Brandon McManus, K, Broncos
The Patriots aren’t known for giving up major fantasy points to kickers. But how does 24 grab you? McManus rattled off six straight field goals (including two 50-yarders), thanks in part to a perfect combination of timely takeaways (interception, fumble) and the offense’s inability to fully capitalize on some great opportunities.
Next week’s matchup against the Chiefs might seem risky because the Broncos will have to keep up on the scoreboard, but how often have you seen an underdog division rival put up a fight on their home field? The Week 8 home game against the Chargers looks even better.

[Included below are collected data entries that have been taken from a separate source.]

Lemma spaces_stop (r : string) : all_chars isspace r = true -> stops r.
Proof.
  destruct r as [|c r]; simpl; [trivial|].
  intros H. apply andb_prop in H. destruct H as [Hc _].
  destruct (isspace_classes c "" Hc) as (H1 & H2 & _). auto.
Qed.

(** Skipping the white space [int] accepts at the head of a run of
    [str.isspace] characters either gets through the run or stops at a
    separator. *)
Lemma skip_space_spaces (l rest : string) :
  all_chars isspace l = true ->
  PyInt.skip_space (l ++ rest) = PyInt.skip_space rest \/
  exists c t, PyInt.skip_space (l ++ rest) = String c t /\ isspace c = true /\
              PyInt.int_space c = false.
Proof.
  induction l as [|c l IH]; simpl; [auto|].
  intros H. apply andb_prop in H. destruct H as [Hc Hl].
  destruct (PyInt.int_space c) eqn:Hi; [auto|].
  right. exists c, (l ++ rest). auto.
Qed.

Lemma digit_value_bounds (c : ascii) :
  isdigit c = true -> 0 <= digit_value c <= 9.
Proof.
  destruct c as [[] [] [] [] [] [] [] []]; vm_compute; intros H;
    try discriminate H; split; discriminate.
Qed.

Lemma decimal_acc_nonneg (s : string) :
  all_chars isdigit s = true -> forall acc, 0 <= acc -> 0 <= decimal_acc acc s.
Proof.
  induction s as [|c s IH]; cbn [decimal_acc all_chars]; intros H acc Hacc;
    [exact Hacc|].
  apply andb_prop in H. destruct H as [Hc Hs].
  apply IH; [exact Hs|]. pose proof (digit_value_bounds c Hc). lia.
Qed.

(** When [int] accepts a string whose trimmed text is a run of digits, its
    value is the value of that run. *)
Lemma int_of_digits_inside (s : string) (z : Z) :
  fullmatch_digits (strip s) = true ->
  PyInt.of_string s = Some z -> z = decimal (strip s).
Proof.
  intros Hd. destruct (strip_split s) as (l & r & Es & Hl & Hr).
  unfold fullmatch_digits in Hd. apply andb_prop in Hd.
  destruct Hd as [Hne Hds].
  destruct (strip s) as [|d ds] eqn:Estrip; [discriminate|].
  assert (Hdigit : isdigit d = true)
    by (simpl in Hds; apply andb_prop in Hds; tauto).
  rewrite Es at 1. unfold PyInt.of_string.
  destruct (skip_space_spaces l (String d ds ++ r) Hl)
    as [E | (c & t & E & Hc & Hi)]; rewrite E.
  - change (String d ds ++ r) with (String d (ds ++ r)).
    rewrite skip_space_digit, signed_digit by exact Hdigit.
    change (String d (ds ++ r)) with (String d ds ++ r).
    rewrite (digits_run (String d ds) r Hds (spaces_stop r Hr) 0 false)
      by (right; discriminate).
    destruct (is_empty (PyInt.skip_space r)); [|discriminate].
    intros H. rewrite Z.mul_1_l in H. injection H as <-. reflexivity.
  - destruct (isspace_classes c t Hc) as (H1 & H2 & ->).
    simpl. rewrite H1, H2. discriminate.
Qed.
Lemma trust_ratio_cases_witness :
  let self := assign_fields default_backend_epsilon bias_excluded_args in
  (norm2 [1] = 0 ->
   fst (compute_trust_ratio literal_search self [1] bias_variable 1 1 1) = 1)
  /\ (0 < norm2 [1] -> norm2 [1] = 0 ->
      fst (compute_trust_ratio literal_search self [1] bias_variable 1 1 1) = 1)
  /\ (0 < norm2 [1] -> 0 < norm2 [1] ->
      fst (compute_trust_ratio literal_search self [1] bias_variable 1 1 1)
      = 1 * norm2 [1] / (norm2 [1] + 0 * norm2 [1] + 1)).
Proof.
  exact (trust_ratio_cases literal_search
           (assign_fields default_backend_epsilon bias_excluded_args)
           [1] bias_variable 1 1 1 eq_refl).
Defined.

Lemma excluded_variable_keeps_gradient_witness :
  let self := assign_fields default_backend_epsilon bias_excluded_args in
  compute_trust_ratio literal_search self [1] bias_variable 1 1 1
  = (trust_ratio_where (norm2 [1]) (norm2 [1]) 1 0 1, [1]).
Proof.
  exact (proj1 (excluded_variable_keeps_gradient literal_search
                  (assign_fields default_backend_epsilon bias_excluded_args)
                  [1] bias_variable 1 1 1 ["bias"%string] "bias"%string
                  eq_refl (or_introl eq_refl) eq_refl eq_refl)).
Defined.

Lemma trust_ratio_increasing_witness :
  fst (compute_trust_ratio literal_search
         (assign_fields default_backend_epsilon bias_excluded_args)
         [1] (mkVariable "w:0" [1]) 1 1 1)
  < fst (compute_trust_ratio literal_search
           (assign_fields default_backend_epsilon bias_excluded_args)
           [1] (mkVariable "w:0" [2]) 1 1 1).
Proof.
  apply (trust_ratio_increasing literal_search
           (assign_fields default_backend_epsilon bias_excluded_args)
           [1] [1] (mkVariable "w:0" [1]) (mkVariable "w:0" [2]) 1 1 1).
  - lra.
  - lra.
  - lra.
  - reflexivity.
  - reflexivity.
  - reflexivity.
  - rewrite norm2_singleton_pos; lra.
  - cbn [var_value]. rewrite !norm2_singleton_pos; lra.
Defined.

(** With eeta = 0 the trust ratio is 0 at every positive norm: a larger
    variable norm does not give a larger ratio. *)
Lemma trust_ratio_increasing_counterexample :
  let self := assign_fields default_backend_epsilon zero_eeta_args in
  let v1 := mkVariable "w:0" [1] in
  let v2 := mkVariable "w:0" [2] in
  init default_backend_epsilon zero_eeta_args = inr self
  /\ do_layer_adaptation literal_search self
       (get_variable_name (var_name v1)) = true
  /\ 0 < norm2 [1]
  /\ 0 < norm2 (var_value v1) < norm2 (var_value v2)
  /\ ~ (fst (compute_trust_ratio literal_search self [1] v1
               (eeta self) 1 (weight_decay self))
        < fst (compute_trust_ratio literal_search self [1] v2
                 (eeta self) 1 (weight_decay self))).
Proof.
  cbv zeta.
  assert (H1 : norm2 [1] = 1) by (apply norm2_singleton_pos; lra).
  assert (H2 : norm2 [2] = 2) by (apply norm2_singleton_pos; lra).
  split; [reflexivity|]. split; [reflexivity|].
  cbn [var_value]. rewrite H1, H2.
  split; [lra|]. split; [lra|].
  rewrite !compute_trust_ratio_decayed by reflexivity.
  cbn [fst var_value eeta weight_decay assign_fields zero_eeta_args make_args
       arg_eeta arg_weight_decay].
  rewrite H1, H2, !trust_ratio_where_both by lra.
  unfold Rdiv. rewrite !Rmult_0_l. lra.
Qed.
(** * FFT_estimation: the [Estimator] class of FFT_estimation.ipynb

    A shallow embedding of the notebook's [Estimator] class (grid
    construction, characteristic-function dispatch, initial parameters,
    the FFT negative log-likelihood) and the properties of its
    specification.

    Numbers.  A Python float / numpy float64 is a [float]: a real number
    or one of the three kinds of special value (the two infinities, NaN).
    The operations [+], [-], [*], [/] on finite values are exact
    arithmetic on [R]: their rounding, their overflow and the sign of
    zero are not represented, and the statements are about what does not
    depend on them.  The special values follow IEEE 754 as numpy
    implements it.

    Exceptions.  What Python raises is represented: [/] on a zero
    divisor, the conversion of an int that is out of the range of a float,
    [**] on Python's own floats and complex numbers, a missing key, an
    index out of range, calling [None].  numpy's operations on arrays and
    on its own scalars return infinities and NaN instead.

    Library routines.  The transcendental routines of numpy and scipy
    (complex and real [exp], complex [log], powers, Bessel K, Gamma, the
    FFT) and Python's [**] are not part of the notebook; they are the
    fields of the class [NumLib] and every definition that calls them is
    parametric in it.

    Objects.  Instances of [Estimator] and numpy arrays live in a store;
    instance attributes hold array references, so that rebinding an
    attribute and writing into an array are different effects.  The
    store has room for an array of any length.

    Types.  [N] is a Python int; [eta], [dt] and the parameter values
    are Python floats (the ints among the initial parameters, [20] and
    [100], enter float operations only, as the floats of the same
    value); arrays are one-dimensional float64 arrays and a model name is
    an ASCII string.  An intermediate value is real or complex as the
    operations of Python and numpy make it ([scalar]).  The [print] of
    [estimate] is left out. *)

From Stdlib Require Import Reals Lra Lia ZArith.
From stdpp Require Import gmap strings list fin_maps.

Anthony Firkser, TE, Titans
When I say Firkser’s eight catches for 113 yards and one touchdown (25.3 fantasy points in PPR leagues) helped literally no one, I mean no one. He’s rostered in 0.1% of ESPN leagues.
But he inherited Jonnu Smith’s work when Smith went down with an ankle injury. Obviously, keep tabs on Smith’s status, but if it helps ease your concerns about Firkser as a deep-league candidate, consider that Ryan Tannehill has kept the tight end position involved during his hot streak and the Steelers allowed just five catches for 52 yards on a horrendous day for the Browns.
The Titans-Steelers game has the makings of a shootout.
Dolphins defense/special teams
We’re just going to have face it: Miami’s defense isn’t the fantasy gift it used to be. At least it has transformed into a viable DST.
Would you believe it if I told you the Dolphins have posted double-digit fantasy points in three of the last four games? What about if I showed you a nifty stats chart?
The Dolphins are still available in about 55% of NFL.com leagues.